-------- Information provided --------

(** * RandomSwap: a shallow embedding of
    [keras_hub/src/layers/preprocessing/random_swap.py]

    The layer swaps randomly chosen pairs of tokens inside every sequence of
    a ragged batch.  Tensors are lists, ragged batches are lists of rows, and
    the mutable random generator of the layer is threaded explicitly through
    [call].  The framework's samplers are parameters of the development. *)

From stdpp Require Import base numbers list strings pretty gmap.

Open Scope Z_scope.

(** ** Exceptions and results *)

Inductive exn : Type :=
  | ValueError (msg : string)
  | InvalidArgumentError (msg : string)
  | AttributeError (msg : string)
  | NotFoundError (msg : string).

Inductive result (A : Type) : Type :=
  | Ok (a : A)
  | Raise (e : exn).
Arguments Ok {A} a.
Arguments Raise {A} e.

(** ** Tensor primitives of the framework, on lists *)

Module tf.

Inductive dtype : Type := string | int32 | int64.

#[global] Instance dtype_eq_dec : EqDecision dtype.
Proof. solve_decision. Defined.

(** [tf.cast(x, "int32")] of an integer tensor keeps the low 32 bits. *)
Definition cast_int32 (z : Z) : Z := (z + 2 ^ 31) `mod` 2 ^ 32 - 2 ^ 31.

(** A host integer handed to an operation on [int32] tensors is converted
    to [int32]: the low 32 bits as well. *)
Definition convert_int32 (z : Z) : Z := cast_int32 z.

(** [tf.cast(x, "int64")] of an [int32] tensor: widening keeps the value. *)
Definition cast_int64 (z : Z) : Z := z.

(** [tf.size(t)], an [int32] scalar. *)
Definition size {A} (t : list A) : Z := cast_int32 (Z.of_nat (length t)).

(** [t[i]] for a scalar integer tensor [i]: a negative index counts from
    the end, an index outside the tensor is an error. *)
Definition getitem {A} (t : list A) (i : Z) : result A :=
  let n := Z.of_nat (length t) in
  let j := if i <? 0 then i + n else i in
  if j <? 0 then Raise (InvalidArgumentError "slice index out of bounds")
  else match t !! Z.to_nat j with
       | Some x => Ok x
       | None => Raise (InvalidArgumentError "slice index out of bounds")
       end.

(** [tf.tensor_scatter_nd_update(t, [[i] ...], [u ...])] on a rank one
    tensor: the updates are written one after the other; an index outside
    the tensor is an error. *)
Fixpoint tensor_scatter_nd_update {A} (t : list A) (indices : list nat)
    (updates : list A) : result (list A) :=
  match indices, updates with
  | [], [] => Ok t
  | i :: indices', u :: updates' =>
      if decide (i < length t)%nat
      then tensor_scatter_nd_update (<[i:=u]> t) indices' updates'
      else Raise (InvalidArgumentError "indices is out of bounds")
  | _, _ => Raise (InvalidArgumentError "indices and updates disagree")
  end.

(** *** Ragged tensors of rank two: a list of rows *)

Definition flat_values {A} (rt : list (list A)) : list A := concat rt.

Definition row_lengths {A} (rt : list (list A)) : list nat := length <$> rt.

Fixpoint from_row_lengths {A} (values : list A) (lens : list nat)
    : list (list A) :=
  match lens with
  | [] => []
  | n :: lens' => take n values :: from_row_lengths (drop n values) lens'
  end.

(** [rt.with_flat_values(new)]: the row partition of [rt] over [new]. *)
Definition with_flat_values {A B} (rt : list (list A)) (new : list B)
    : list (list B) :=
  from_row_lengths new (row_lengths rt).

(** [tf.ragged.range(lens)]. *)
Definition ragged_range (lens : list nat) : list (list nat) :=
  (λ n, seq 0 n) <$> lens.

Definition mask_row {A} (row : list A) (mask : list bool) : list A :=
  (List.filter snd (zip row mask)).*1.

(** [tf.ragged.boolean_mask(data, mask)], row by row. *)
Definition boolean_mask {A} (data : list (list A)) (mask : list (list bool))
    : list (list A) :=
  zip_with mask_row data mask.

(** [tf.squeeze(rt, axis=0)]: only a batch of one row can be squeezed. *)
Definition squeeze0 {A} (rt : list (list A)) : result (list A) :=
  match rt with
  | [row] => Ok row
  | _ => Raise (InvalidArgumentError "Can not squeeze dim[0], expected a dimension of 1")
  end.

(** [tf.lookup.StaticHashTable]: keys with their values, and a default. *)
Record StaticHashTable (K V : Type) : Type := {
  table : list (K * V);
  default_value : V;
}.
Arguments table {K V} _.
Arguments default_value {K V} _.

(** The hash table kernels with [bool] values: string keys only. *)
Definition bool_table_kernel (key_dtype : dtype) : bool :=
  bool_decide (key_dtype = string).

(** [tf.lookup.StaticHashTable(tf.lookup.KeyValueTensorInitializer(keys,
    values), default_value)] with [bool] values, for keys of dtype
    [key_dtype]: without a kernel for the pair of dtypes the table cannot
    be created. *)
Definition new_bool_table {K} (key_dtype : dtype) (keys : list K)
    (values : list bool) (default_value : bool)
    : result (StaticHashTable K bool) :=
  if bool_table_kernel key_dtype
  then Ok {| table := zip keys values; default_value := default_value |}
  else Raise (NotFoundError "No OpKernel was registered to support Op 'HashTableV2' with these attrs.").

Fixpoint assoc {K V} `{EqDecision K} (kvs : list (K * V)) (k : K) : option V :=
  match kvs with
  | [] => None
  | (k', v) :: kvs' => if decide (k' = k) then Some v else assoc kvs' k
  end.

--------
-------- Information provided --------

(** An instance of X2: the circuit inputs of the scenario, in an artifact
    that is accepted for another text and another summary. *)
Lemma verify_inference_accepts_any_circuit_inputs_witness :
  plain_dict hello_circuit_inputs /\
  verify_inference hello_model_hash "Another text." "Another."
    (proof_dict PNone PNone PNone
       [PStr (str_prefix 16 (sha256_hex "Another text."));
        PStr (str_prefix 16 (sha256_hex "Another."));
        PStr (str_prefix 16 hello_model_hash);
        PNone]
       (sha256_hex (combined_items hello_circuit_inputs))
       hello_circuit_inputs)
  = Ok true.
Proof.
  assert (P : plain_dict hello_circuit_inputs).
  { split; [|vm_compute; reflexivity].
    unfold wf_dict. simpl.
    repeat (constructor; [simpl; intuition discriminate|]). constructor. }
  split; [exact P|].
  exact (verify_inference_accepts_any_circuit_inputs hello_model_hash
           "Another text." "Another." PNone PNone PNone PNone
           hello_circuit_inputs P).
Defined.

--------

Exercise directions:
The required output is every line above from the one with "list (list B)" down to the one with "(** [tf.squeeze(rt, axis=0)]: only", restated word for word, ends included.

Solution:
    : list (list B) :=
  from_row_lengths new (row_lengths rt).

(** [tf.ragged.range(lens)]. *)
Definition ragged_range (lens : list nat) : list (list nat) :=
  (λ n, seq 0 n) <$> lens.

Definition mask_row {A} (row : list A) (mask : list bool) : list A :=
  (List.filter snd (zip row mask)).*1.

(** [tf.ragged.boolean_mask(data, mask)], row by row. *)
Definition boolean_mask {A} (data : list (list A)) (mask : list (list bool))
    : list (list A) :=
  zip_with mask_row data mask.

(** [tf.squeeze(rt, axis=0)]: only a batch of one row can be squeezed. *)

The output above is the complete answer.